Public Faults

Public faults refer to faults reported by other fault senders (non-MindCluster components), including NPU faults, node faults, network faults, and storage faults.

To receive public faults, Ascend Device Plugin must be installed on a node and device-info-cm must be generated.

Reporting Mechanism

Upon fault detection, the public fault sender transmits the fault details to ClusterD through ConfigMap or gRPC. ClusterD summarizes the received information, writes it to cluster-info-device-cm, and reports it to Ascend-volcano-plugin.

  • ConfigMap: The fault discoverer writes fault information into a ConfigMap, and ClusterD obtains the fault information. You can call the ConfigMap interface to inject public faults by referring to ConfigMap.
  • gRPC: The fault discoverer sends fault information to ClusterD through gRPC, and ClusterD obtains the fault information. You can call the gRPC interface to inject public faults by referring to gRPC.
Figure 1 Reporting public faults

Required Components

To ensure the normal use of public fault detection, install the following components.

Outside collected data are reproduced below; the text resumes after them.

(** A signed comparison of a double word with zero looks at the high word. *)
Lemma cond_high c xl xh :
  c = TCG_COND_LT \/ c = TCG_COND_GE -> fits 32 xl -> fits 32 xh ->
  cond_sem c 64 (pair_of W32 xl xh) (pair_of W32 0 0) = cond_sem c 32 xh 0.
Proof.
  intros Hc Hl Hh. unfold fits, pair_of in *. cbn [bits].
  assert (swrap 64 (xh * 2 ^ 32 + xl) = swrap 32 xh * 2 ^ 32 + xl) as E.
  { unfold swrap. rewrite !uwrap_id by (unfold fits; lia).
    destruct (Z.ltb_spec xh (2 ^ (32 - 1))), (Z.ltb_spec (xh * 2 ^ 32 + xl) (2 ^ (64 - 1))); lia. }
  destruct Hc as [-> | ->]; unfold cond_sem; cbn [Z.eqb Pos.eqb TCG_COND_LT TCG_COND_GE TCG_COND_EQ TCG_COND_NE];
    rewrite E; change (swrap 64 (0 * 2 ^ 32 + 0)) with 0; change (swrap 32 0) with 0; cbn; f_equal; zbool.
Qed.

(** *** Known-zero bits *)

Lemma within_bit x m k : within x m -> 0 <= k -> nz (Z.land m (bit k)) = false -> Z.testbit x k = false.
Proof.
  intros H Hk Hm. rewrite nz_land_bit in Hm by done. destruct (Z.testbit x k) eqn:E; [|done].
  apply H in E; [congruence|done].
Qed.

Lemma sext_zext k w x :
  1 <= k <= w -> Z.testbit x (k - 1) = false -> uwrap w (swrap k x) = uwrap k x.
Proof.
  intros Hk Hx. apply Z.bits_inj'. intros i Hi. rewrite !uwrap_spec, swrap_spec by lia.
  destruct (Z.ltb_spec i k).
  - rewrite (proj2 (Z.ltb_lt i w)), Z.min_l by lia. done.
  - rewrite Z.min_r, Hx by lia. apply andb_false_r.
Qed.

Lemma within_land x y m1 m2 : within x m1 -> within y m2 -> within (Z.land x y) (Z.land m1 m2).
Proof.
  intros H1 H2 i Hi. rewrite !Z.land_spec, !andb_true_iff. intros [? ?]. auto.
Qed.
Lemma within_land_l x y m : within x m -> within (Z.land x y) m.
Proof. intros H i Hi. rewrite Z.land_spec, andb_true_iff. intros [? ?]. auto. Qed.
Lemma within_lor x y m1 m2 : within x m1 -> within y m2 -> within (Z.lor x y) (Z.lor m1 m2).
Proof.
  intros H1 H2 i Hi. rewrite !Z.lor_spec, !orb_true_iff. intros [?|?]; auto.
Qed.
Lemma within_lxor x y m1 m2 : within x m1 -> within y m2 -> within (Z.lxor x y) (Z.lor m1 m2).
Proof.
  intros H1 H2 i Hi. rewrite Z.lor_spec, Z.lxor_spec, orb_true_iff.
  destruct (Z.testbit x i) eqn:E1, (Z.testbit y i) eqn:E2; try done; auto.
Qed.
Lemma within_ones k x : 0 <= k -> within (uwrap k x) (Z.ones k).
Proof.
  intros Hk i Hi. rewrite uwrap_spec, Z.testbit_ones_nonneg by lia. by intros [? _]%andb_true_iff.
Qed.
Lemma within_ones_id k x : 0 <= k -> 0 <= x -> within x (Z.ones k) -> uwrap k x = x.
Proof.
  intros Hk Hx H. apply uwrap_id, (within_fits k x (Z.ones k)); try done.
  unfold fits. rewrite Z.ones_equiv. pose proof (pow2_pos k Hk). lia.
Qed.
Lemma within_mask32 v m : fits 32 v -> within v m -> within v (Z.land m 0xffffffff).
Proof.
  intros Hv H. rewrite land_mask32. intros i Hi Hb. rewrite uwrap_spec by lia.
  rewrite (H i Hi Hb), andb_true_r. apply Z.ltb_lt. destruct (Z.ltb_spec i 32); [done|].
  by rewrite (fits_testbit 32) in Hb by (done || lia).
Qed.
Lemma replaces_pair op l0 l nx :
  needs_nop op = true -> nx = Some op_nop -> shaped op l ->
  (forall k1, next_agree (exec_op s host k1 (mkOp op l0) m1) (exec_op s host false (mkOp op l) m2)) ->
  exists e, fold_op s T nx op l = Ok e /\ replaces m1 m2 (mkOp op l0) nx e.
Proof.
  intros Hnn Hnx Hsh Hn. pose proof (known_const op l) as Hk.
  assert (forall k, exec_op s host k (mkOp op l0) m1 <> Undef) as Hu by (intros; by destruct op).
  assert (pure op = false /\ op <> op_call /\ op <> op_set_label) as (Hp & Hc & Hl) by (by destruct op).
  assert (forall R lo hi, exec_op s host false (mkOp op l) m2 = Fall (put2 W32 m2 l R) ->
    lo = u32 (u64 R) -> hi = u32 (Z.shiftr (u64 R) 32) ->
    exists e, emit_pair T nx (arg l 0) (arg l 1) lo hi = Ok e /\ replaces m1 m2 (mkOp op l0) nx e) as Hpair.
  { intros R lo hi HR -> ->. destruct op; try done; destruct w; try done;
      by eapply (pair_sound _ l0 l nx). }
  assert (exists e, Ok (do_default s T op l) = Ok e /\ replaces m1 m2 (mkOp op l0) nx e) as Hdef
    by (eexists; split; [done|by apply replaces_kept]).
  destruct op; try done; destruct w; try done; cbn [fold_op]; case_match eqn:Ek; try done;
    repeat match goal with H : (_ && _) = true |- _ => apply andb_true_iff in H as [H ?] end;
    rewrite ?pair_lor.
  - eapply Hpair; [|done..]. unfold exec_op. cbn [opc args].
    by rewrite !(Hk _ Hsh) by (input || done).
  - eapply Hpair; [|done..]. unfold exec_op. cbn [opc args].
    by rewrite !(Hk _ Hsh) by (input || done).
  - eapply Hpair; [|done..]. unfold exec_op. cbn [opc args].
    by rewrite !(Hk _ Hsh) by (input || done).
Qed.

Lemma replaces_other nx i :
  op_ok i -> pure (opc i) = false -> opc i <> op_call -> (needs_nop (opc i) = true -> nx = Some op_nop) ->
  exists e, optimize_op s T nx i = Ok e /\ replaces m1 m2 i nx e.
Proof.
  destruct i as [op l0]. cbn [opc]. intros Hok Hp Hc Hnx.
  assert (shaped op l0) as Hsh0 by (unfold op_ok in Hok; cbn in Hok; destruct op; try done; tauto).
  destruct (canon_step op l0 nx Hp Hc Hsh0) as (l & -> & Hsh & Hn & Hl).
  destruct (needs_nop op) eqn:En; [apply replaces_pair; auto|].
  assert (exists e, Ok (do_default s T op l) = Ok e /\ replaces m1 m2 (mkOp op l0) nx e) as Hdef
    by (eexists; split; [done|by apply replaces_kept]).
  destruct op; try done; try (by destruct w).
  - by apply replaces_brcond.
  - by apply replaces_brcond2.
Qed.

(** *** Calls *)
Lemma take_args_valid n k l :
  (n + k <= length l)%nat -> (forall j, (n <= j < n + k)%nat -> valid (arg l j)) ->
  Forall valid (take k (drop n l)).
Proof.
  revert n. induction k as [|k IH]; intros n Hl Hv; [constructor|].
  rewrite take_S_arg by lia. constructor; [apply Hv; lia|]. apply IH; [lia|]. intros j Hj. apply Hv. lia.
Qed.

Hypothesis (Hg : 0 <= nb_globals s <= nb_temps s).

Lemma globals_valid : Forall valid (globals s).
Proof. apply Forall_forall. intros t Ht%elem_of_seqZ. unfold TcgRing.valid. lia. Qed.

Lemma call_flag_bits flags :
  writes_globals flags = negb (nz (Z.land flags (Z.lor TCG_CALL_NO_READ_GLOBALS TCG_CALL_NO_WRITE_GLOBALS))).
Proof.
  unfold writes_globals, reads_globals. rewrite Z.land_lor_distr_r. unfold nz.
  rewrite <- negb_orb. f_equal.
  destruct (Z.eqb_spec (Z.land flags TCG_CALL_NO_READ_GLOBALS) 0) as [->|H1]; [by rewrite Z.lor_0_l|].
  cbn. symmetry. apply negb_true_iff, Z.eqb_neq. rewrite Z.lor_eq_0_iff. tauto.
Qed.
(** The marks of an operation that stays are exact: output [j] is marked
    dead when nothing behind reads it or a later output overwrites it, and to be
    synchronised when memory must hold it behind; input [j] is marked dead
    precisely when it is the first to name its temporary and the operation ends
    the block, writes the temporary, or finds it dead behind. *)
Theorem dead_args_exact (s : TCGContext) op no ni def l q st :
  (no <= 8)%nat -> (no + ni <= 16)%nat -> (no + ni <= length l)%nat -> (forall j, (j < no + ni)%nat -> valid s (arg l j)) ->
  exists da sa, fst (do_not_remove s op no ni def l q st) = (mkOp op l, Some (da, sa)) :: q /\
    forall j,
      ((j < no)%nat ->
         Z.testbit da (Z.of_nat j) = dead_temps st (arg l j) || bool_decide (arg l j ∈ take j l) /\
         Z.testbit sa (Z.of_nat j) = mem_temps st (arg l j) && bool_decide (arg l j ∉ take j l)) /\
      ((no <= j < no + ni)%nat ->
         Z.testbit da (Z.of_nat j) = bool_decide (arg l j ∉ take (j - no) (drop no l)) &&
           (TCG_OPF_BB_END def || bool_decide (arg l j ∈ take no l) || dead_temps st (arg l j))).
Proof.
  intros Hno Hni Hlen Hv. unfold do_not_remove.
  destruct (la_outs_bits 0 (take no l) 0 0 st) as (Fd & Hn & Hb); [rewrite length_take; lia|done..|].
  pose proof (la_outs_dead 0 (take no l) 0 0 st) as Hdead.
  destruct (la_outs 0 (take no l) 0 0 st) as [[da sa] st1]. cbn [fst snd] in *.
  set (st2 := if TCG_OPF_BB_END def then _ else _).
  destruct (la_ins_bits no (take ni (drop no l)) da st2) as [Ha Hi]; [rewrite length_take; lia|done|].
  destruct (la_ins no (take ni (drop no l)) da st2) as [da' st3]. cbn [fst] in *.
  exists da', sa. split; [done|]. intros j. split.
  - intros Hj. rewrite Ha by done. destruct (Hb j) as [H1 H2]; [rewrite length_take; lia|]. cbn [Nat.add] in H1, H2.
    rewrite take_take, Nat.min_l in H1, H2 by lia. rewrite H1, H2, Z.bits_0, arg_take by done. done.
  - intros Hj. specialize (Hi (j - no)%nat). replace (no + (j - no))%nat with j in Hi by lia.
    assert (arg (take ni (drop no l)) (j - no) = arg l j) as Earg.
    { rewrite arg_take, arg_drop by lia. f_equal. lia. }
    rewrite Hi by (rewrite length_take, length_drop; lia). rewrite Earg, take_take, Nat.min_l by lia.
    assert (Z.testbit da (Z.of_nat j) = false) as ->.
    { destruct (Hn j) as [-> _]; [rewrite length_take; lia|]. apply Z.bits_0. }
    cbn [orb]. rewrite andb_comm. f_equal. subst st2. specialize (Hv j ltac:(lia)). destruct Hv as [V0 V1].
    destruct (TCG_OPF_BB_END def); [cbn; rewrite memset_in by lia; done|].
    destruct (TCG_OPF_SIDE_EFFECTS def); cbn; by rewrite Hdead.
Qed.

Lemma dead_args_exact_witness :
  let st := tcg_la_func_end ex_live_ctx (mkLive (fun _ => false) (fun _ => true)) in
  let l := [0; 2; 2] in
  Z.testbit 3 1 = true /\ Z.testbit 3 2 = false /\
  exists da sa, fst (do_not_remove ex_live_ctx (op_bin Badd W32) 1 2 (tcg_op_defs (op_bin Badd W32)) l [] st) =
      [(mkOp (op_bin Badd W32) l, Some (da, sa))] /\ da = 3 /\ sa = 1 /\
    Z.testbit da 2 = bool_decide (2 ∉ [2]) && (bool_decide (2 ∈ [0]) || dead_temps st 2).
Proof.
  split; [done|]. split; [done|].
  destruct (dead_args_exact ex_live_ctx (op_bin Badd W32) 1 2 (tcg_op_defs (op_bin Badd W32)) [0; 2; 2] []
    (tcg_la_func_end ex_live_ctx (mkLive (fun _ => false) (fun _ => true)))) as (da & sa & E & H).
  - lia.
  - lia.
  - cbn. lia.
  - intros j Hj. assert (j = 0 \/ j = 1 \/ j = 2)%nat as [-> | [-> | ->]] by lia; by split.
  - exists da, sa. split; [exact E|]. vm_compute in E. injection E as <- <-. split; [done|]. split; [done|].
    apply (H 2%nat). lia.
Defined.

End TcgLive.
(* ===== verification/TcgReg.v ===== *)
(** The register allocator of the translator (tcg/tcg.c): where each temporary
    is (a register, its memory slot, a constant, nowhere), spilling and loading,
    and for every operation the host instructions that get its operands into
    place, over any back end.

    The build with liveness analysis; a stack that grows down.  [tcg_abort] is
    the fault [TcgAbort]. *)
From Stdlib Require Import ZArith Lia Bool.
From stdpp Require Import base numbers list.
From S2P Require Import Prelude HostUtils TcgOp TcgLive.
Local Open Scope Z_scope.
Local Open Scope prog_scope.

Module TcgReg.
Import Tcg TcgLive.

(** ** The back end

    [regs] is a register set, bit by bit. *)
Record TCGArgConstraint := mkConstraint {
  ct : Z;
  alias_index : nat;
  ct_regs : Z;
}.

Definition TCG_CT_ALIAS : Z := 0x80.
Definition TCG_CT_IALIAS : Z := 0x40.
Definition TCG_CT_REG : Z := 0x01.
Definition is_alias (c : TCGArgConstraint) : bool := nz (Z.land (ct c) TCG_CT_ALIAS).
Definition is_ialias (c : TCGArgConstraint) : bool := nz (Z.land (ct c) TCG_CT_IALIAS).

Record Target := mkTarget {
  TCG_TARGET_NB_REGS : Z;
  tcg_target_reg_alloc_order : list Z;
  tcg_target_available_regs : width -> Z;
  tcg_target_call_clobber_regs : Z;
  tcg_target_call_iarg_regs : list Z;
  tcg_target_call_oarg_regs : list Z;
  reserved_regs : Z;
  frame_reg : Z;
  frame_start : Z;
  frame_end : Z;
  TCG_REG_CALL_STACK : Z;
  TCG_TARGET_CALL_STACK_OFFSET : Z;
  TCG_TARGET_STACK_ALIGN : Z;
  TCG_STATIC_CALL_ARGS_SIZE : Z;
  args_ct : TCGOpcode -> nat -> TCGArgConstraint;
  tcg_target_const_match : Z -> TCGArgConstraint -> bool;
  TCG_OPF_NOT_PRESENT : TCGOpcode -> bool;
}.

  • Mandatory components: Volcano, Ascend Operator, Ascend Device Plugin, and ClusterD
  • Optional component: NodeD

Supported Fault Handling Types

Include job-level rescheduling, pod-level rescheduling, and process-level rescheduling.

(Optional) Configuring the Fault Detection Level and Sender

Resumable training provides the default fault level and supported fault sender for public faults. If you want to modify the fault level and fault sender of public faults, see Public Faults. However, do not change it unless otherwise specified.